(Excerpts from a dataset)
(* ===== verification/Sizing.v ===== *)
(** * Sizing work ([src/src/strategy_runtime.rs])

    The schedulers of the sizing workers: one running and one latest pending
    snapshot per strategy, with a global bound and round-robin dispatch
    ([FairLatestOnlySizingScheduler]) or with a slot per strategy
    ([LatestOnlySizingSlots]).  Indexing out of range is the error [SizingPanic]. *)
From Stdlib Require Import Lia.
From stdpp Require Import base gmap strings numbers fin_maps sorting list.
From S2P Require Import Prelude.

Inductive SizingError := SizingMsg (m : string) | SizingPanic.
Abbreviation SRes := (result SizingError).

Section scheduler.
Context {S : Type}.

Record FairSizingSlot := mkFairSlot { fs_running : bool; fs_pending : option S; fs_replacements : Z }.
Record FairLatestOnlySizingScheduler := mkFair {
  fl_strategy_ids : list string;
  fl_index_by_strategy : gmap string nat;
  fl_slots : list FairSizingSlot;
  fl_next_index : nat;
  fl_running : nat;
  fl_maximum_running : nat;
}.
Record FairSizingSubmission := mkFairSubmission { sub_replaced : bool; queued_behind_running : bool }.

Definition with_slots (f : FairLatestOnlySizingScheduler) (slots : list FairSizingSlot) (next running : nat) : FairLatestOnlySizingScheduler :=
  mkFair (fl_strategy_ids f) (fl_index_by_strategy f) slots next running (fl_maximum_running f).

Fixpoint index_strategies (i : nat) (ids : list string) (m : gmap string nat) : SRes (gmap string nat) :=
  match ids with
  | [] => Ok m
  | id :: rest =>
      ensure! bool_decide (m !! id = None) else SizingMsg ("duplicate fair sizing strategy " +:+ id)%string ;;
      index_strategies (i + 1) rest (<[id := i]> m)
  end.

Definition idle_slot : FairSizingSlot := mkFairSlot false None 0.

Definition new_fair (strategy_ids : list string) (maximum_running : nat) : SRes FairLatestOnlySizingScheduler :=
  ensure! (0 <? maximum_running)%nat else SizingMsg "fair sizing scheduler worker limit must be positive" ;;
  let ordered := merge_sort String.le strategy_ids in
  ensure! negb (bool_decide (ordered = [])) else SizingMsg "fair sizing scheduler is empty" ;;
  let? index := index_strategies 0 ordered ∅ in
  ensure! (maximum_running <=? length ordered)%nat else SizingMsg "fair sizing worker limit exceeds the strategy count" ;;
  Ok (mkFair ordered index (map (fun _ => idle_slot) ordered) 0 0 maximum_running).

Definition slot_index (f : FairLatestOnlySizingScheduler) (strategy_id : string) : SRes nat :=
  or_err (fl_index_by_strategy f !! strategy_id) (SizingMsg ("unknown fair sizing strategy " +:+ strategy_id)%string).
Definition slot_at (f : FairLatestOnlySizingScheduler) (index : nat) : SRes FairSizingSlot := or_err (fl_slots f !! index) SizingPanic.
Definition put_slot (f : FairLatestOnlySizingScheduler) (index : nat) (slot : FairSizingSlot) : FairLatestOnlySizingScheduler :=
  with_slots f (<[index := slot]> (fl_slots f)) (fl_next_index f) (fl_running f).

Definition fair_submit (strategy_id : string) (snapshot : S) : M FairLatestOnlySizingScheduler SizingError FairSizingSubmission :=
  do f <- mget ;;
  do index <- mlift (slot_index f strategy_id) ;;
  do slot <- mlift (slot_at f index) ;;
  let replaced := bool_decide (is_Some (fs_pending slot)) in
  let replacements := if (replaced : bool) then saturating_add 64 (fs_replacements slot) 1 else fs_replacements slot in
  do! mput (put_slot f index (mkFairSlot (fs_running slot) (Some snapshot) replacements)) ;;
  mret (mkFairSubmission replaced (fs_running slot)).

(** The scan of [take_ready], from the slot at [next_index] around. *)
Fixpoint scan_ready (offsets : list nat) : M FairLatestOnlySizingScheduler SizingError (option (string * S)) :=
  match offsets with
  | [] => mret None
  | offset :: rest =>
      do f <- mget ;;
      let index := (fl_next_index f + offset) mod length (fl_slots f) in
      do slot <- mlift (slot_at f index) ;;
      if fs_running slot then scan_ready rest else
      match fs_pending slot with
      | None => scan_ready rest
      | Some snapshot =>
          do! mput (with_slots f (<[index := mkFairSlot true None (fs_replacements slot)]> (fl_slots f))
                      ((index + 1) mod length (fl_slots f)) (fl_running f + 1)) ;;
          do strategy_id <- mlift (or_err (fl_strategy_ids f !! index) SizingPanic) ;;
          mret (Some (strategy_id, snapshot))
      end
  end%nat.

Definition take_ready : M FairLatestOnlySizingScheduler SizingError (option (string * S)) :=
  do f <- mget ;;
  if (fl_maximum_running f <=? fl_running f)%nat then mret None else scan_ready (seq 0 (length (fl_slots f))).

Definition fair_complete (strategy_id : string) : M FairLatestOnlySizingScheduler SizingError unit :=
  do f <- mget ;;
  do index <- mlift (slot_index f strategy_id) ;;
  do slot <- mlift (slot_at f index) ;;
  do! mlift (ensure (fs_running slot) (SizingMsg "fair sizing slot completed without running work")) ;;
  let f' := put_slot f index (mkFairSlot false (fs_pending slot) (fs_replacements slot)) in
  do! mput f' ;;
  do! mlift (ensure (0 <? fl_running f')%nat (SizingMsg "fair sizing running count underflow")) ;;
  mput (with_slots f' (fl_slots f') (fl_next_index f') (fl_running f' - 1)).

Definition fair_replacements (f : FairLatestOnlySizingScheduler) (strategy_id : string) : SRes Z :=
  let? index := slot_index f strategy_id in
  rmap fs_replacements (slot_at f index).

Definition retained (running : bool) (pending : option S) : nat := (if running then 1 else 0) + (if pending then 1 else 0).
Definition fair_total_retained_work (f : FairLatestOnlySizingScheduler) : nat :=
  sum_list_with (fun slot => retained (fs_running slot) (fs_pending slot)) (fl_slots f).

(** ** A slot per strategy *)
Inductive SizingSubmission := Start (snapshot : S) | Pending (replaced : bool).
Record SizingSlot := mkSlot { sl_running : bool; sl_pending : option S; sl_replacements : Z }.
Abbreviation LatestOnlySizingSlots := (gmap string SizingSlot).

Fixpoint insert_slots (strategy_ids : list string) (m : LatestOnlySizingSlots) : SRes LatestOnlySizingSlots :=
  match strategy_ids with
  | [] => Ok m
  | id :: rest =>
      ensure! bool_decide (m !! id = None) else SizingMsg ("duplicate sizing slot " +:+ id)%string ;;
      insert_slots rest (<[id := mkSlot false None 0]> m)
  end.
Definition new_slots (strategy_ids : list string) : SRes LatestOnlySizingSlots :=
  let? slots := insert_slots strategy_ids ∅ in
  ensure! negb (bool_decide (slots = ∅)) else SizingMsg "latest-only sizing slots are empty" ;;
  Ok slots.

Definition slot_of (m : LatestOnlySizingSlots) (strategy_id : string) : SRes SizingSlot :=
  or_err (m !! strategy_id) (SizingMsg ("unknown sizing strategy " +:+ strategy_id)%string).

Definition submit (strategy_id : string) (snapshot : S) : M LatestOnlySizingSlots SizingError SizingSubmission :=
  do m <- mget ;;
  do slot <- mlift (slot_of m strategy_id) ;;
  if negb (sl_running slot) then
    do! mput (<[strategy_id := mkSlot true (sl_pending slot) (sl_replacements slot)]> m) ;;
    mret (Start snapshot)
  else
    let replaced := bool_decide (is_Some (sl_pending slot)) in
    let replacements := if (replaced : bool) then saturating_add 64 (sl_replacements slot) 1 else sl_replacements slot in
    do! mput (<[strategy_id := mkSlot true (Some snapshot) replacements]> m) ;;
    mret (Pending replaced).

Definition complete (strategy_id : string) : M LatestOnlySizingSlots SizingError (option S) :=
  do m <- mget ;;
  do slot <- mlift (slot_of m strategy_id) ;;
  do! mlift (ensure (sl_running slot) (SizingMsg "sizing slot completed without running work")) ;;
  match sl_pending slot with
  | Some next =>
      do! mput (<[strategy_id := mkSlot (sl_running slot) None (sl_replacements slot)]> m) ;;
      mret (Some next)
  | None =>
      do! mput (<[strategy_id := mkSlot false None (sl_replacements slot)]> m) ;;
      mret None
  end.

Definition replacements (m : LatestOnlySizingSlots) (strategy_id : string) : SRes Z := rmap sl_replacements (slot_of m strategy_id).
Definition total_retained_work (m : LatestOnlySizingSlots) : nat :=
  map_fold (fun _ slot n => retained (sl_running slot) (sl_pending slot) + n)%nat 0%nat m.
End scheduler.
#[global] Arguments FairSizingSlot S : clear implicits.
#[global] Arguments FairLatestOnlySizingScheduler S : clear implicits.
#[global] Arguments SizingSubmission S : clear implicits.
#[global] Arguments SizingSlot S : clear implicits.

...

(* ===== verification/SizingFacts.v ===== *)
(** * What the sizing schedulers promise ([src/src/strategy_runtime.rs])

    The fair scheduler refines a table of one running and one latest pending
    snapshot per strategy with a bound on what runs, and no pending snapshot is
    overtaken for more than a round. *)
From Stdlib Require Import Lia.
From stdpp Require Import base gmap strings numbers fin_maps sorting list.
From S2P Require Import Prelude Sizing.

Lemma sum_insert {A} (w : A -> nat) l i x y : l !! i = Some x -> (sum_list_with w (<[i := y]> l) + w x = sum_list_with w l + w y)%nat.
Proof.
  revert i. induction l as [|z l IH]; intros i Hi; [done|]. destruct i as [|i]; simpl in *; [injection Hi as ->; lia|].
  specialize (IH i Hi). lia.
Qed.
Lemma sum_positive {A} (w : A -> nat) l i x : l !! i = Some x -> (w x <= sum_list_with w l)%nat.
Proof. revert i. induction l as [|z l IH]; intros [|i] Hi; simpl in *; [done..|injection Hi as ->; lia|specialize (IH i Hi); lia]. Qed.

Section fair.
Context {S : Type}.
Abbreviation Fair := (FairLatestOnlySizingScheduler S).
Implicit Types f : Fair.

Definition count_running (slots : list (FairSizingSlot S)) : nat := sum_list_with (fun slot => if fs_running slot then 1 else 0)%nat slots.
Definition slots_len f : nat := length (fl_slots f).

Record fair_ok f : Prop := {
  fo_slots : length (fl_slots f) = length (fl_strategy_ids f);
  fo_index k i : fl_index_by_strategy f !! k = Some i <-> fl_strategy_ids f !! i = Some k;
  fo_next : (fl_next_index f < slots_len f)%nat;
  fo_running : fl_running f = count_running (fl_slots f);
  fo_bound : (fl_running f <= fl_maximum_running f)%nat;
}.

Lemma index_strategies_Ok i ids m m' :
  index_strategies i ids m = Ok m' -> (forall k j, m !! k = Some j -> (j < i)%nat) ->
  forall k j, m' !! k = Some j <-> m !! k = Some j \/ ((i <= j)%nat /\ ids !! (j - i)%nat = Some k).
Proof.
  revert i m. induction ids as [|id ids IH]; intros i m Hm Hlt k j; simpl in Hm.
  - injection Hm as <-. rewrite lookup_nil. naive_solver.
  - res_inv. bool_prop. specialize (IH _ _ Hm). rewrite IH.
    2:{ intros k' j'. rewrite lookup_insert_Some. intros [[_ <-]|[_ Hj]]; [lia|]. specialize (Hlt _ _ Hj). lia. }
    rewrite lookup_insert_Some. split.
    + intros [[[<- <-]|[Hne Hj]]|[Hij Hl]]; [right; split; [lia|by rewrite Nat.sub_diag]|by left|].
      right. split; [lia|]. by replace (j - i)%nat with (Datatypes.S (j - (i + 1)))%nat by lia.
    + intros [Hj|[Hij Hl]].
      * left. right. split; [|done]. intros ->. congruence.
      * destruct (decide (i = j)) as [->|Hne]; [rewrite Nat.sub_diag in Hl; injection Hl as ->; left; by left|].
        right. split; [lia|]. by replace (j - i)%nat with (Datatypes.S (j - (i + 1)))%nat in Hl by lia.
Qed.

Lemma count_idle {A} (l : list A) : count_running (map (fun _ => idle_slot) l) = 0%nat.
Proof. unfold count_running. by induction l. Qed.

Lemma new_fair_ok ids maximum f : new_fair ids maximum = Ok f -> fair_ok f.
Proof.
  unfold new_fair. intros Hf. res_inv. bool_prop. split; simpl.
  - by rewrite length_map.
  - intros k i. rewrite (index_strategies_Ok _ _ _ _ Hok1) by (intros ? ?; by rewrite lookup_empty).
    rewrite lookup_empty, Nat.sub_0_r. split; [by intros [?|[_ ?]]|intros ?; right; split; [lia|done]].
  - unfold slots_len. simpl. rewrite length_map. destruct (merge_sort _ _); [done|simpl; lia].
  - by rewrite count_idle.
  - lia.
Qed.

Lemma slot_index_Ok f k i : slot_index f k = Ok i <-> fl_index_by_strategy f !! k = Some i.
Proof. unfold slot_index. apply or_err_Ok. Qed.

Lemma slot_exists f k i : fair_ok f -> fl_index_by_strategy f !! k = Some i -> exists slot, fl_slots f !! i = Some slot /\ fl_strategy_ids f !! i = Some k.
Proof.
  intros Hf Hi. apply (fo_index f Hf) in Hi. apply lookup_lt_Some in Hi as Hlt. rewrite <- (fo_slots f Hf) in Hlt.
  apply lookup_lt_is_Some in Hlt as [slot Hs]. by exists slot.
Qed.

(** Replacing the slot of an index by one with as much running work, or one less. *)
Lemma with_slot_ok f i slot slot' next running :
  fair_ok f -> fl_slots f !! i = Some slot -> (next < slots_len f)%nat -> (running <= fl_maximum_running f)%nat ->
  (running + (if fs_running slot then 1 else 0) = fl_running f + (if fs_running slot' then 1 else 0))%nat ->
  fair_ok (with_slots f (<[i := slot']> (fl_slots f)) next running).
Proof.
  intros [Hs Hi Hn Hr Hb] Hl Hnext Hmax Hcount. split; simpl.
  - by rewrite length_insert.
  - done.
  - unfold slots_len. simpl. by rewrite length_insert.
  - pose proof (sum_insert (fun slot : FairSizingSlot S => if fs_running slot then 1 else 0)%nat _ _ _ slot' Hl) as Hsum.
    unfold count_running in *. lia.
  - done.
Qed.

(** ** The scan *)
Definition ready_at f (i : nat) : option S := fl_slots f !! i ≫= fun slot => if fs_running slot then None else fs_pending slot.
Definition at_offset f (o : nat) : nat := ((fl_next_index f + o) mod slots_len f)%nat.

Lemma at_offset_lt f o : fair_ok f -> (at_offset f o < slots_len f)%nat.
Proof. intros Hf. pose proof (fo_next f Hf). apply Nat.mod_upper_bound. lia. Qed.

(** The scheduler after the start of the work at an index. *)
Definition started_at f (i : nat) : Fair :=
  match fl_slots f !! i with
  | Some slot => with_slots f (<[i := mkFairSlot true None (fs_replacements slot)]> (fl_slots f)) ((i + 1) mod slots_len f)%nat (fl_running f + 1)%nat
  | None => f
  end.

---

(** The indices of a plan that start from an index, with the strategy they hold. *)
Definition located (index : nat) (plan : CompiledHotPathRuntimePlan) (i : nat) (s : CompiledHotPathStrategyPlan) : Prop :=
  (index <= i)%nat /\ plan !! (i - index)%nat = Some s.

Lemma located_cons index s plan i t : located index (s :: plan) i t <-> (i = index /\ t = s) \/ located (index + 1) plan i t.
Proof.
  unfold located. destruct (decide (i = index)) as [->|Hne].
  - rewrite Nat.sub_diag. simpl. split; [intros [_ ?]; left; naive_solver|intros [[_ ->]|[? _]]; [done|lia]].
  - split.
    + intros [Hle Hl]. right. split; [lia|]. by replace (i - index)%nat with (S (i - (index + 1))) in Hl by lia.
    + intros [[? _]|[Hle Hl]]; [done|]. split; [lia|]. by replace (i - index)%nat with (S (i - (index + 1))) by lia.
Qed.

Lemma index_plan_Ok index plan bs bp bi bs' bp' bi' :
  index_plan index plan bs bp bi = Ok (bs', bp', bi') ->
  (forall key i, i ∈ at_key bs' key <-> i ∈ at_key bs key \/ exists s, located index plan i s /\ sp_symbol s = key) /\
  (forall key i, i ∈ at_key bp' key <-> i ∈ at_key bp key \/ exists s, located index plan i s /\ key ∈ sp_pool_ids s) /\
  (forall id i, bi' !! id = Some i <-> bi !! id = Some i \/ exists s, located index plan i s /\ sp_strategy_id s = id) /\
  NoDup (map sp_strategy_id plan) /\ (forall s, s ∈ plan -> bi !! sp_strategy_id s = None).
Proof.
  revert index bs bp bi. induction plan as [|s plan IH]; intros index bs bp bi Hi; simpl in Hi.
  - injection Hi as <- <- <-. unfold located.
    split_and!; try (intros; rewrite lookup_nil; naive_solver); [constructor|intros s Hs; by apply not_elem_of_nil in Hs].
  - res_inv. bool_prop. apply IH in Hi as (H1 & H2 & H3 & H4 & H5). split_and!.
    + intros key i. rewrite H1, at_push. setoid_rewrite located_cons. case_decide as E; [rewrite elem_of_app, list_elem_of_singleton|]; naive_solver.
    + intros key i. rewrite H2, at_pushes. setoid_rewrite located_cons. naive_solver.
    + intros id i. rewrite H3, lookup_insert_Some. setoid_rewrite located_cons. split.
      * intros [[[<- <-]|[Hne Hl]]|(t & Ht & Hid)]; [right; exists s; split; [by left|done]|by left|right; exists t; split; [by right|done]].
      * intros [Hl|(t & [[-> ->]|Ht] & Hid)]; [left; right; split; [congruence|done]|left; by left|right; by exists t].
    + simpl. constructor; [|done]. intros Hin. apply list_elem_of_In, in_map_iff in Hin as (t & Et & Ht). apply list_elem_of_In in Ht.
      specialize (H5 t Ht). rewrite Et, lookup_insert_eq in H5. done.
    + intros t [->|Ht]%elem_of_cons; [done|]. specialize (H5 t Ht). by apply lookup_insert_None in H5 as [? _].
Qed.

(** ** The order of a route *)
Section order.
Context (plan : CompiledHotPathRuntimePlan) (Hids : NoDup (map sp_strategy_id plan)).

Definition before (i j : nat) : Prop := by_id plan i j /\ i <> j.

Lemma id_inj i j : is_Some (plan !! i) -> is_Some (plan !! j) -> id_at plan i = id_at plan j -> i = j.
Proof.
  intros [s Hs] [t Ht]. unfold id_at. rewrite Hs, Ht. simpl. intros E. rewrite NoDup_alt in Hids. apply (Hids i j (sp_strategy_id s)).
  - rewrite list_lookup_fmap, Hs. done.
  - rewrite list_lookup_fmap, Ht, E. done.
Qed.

*Your objective*.
All that is wanted is the stretch of lines above from the one containing "(** The scan" through the one containing "if fs_running slot then scan_ready", duplicated exactly.

*Response to the exercise*.
(** The scan of [take_ready], from the slot at [next_index] around. *)
Fixpoint scan_ready (offsets : list nat) : M FairLatestOnlySizingScheduler SizingError (option (string * S)) :=
  match offsets with
  | [] => mret None
  | offset :: rest =>
      do f <- mget ;;
      let index := (fl_next_index f + offset) mod length (fl_slots f) in
      do slot <- mlift (slot_at f index) ;;
      if fs_running slot then scan_ready rest else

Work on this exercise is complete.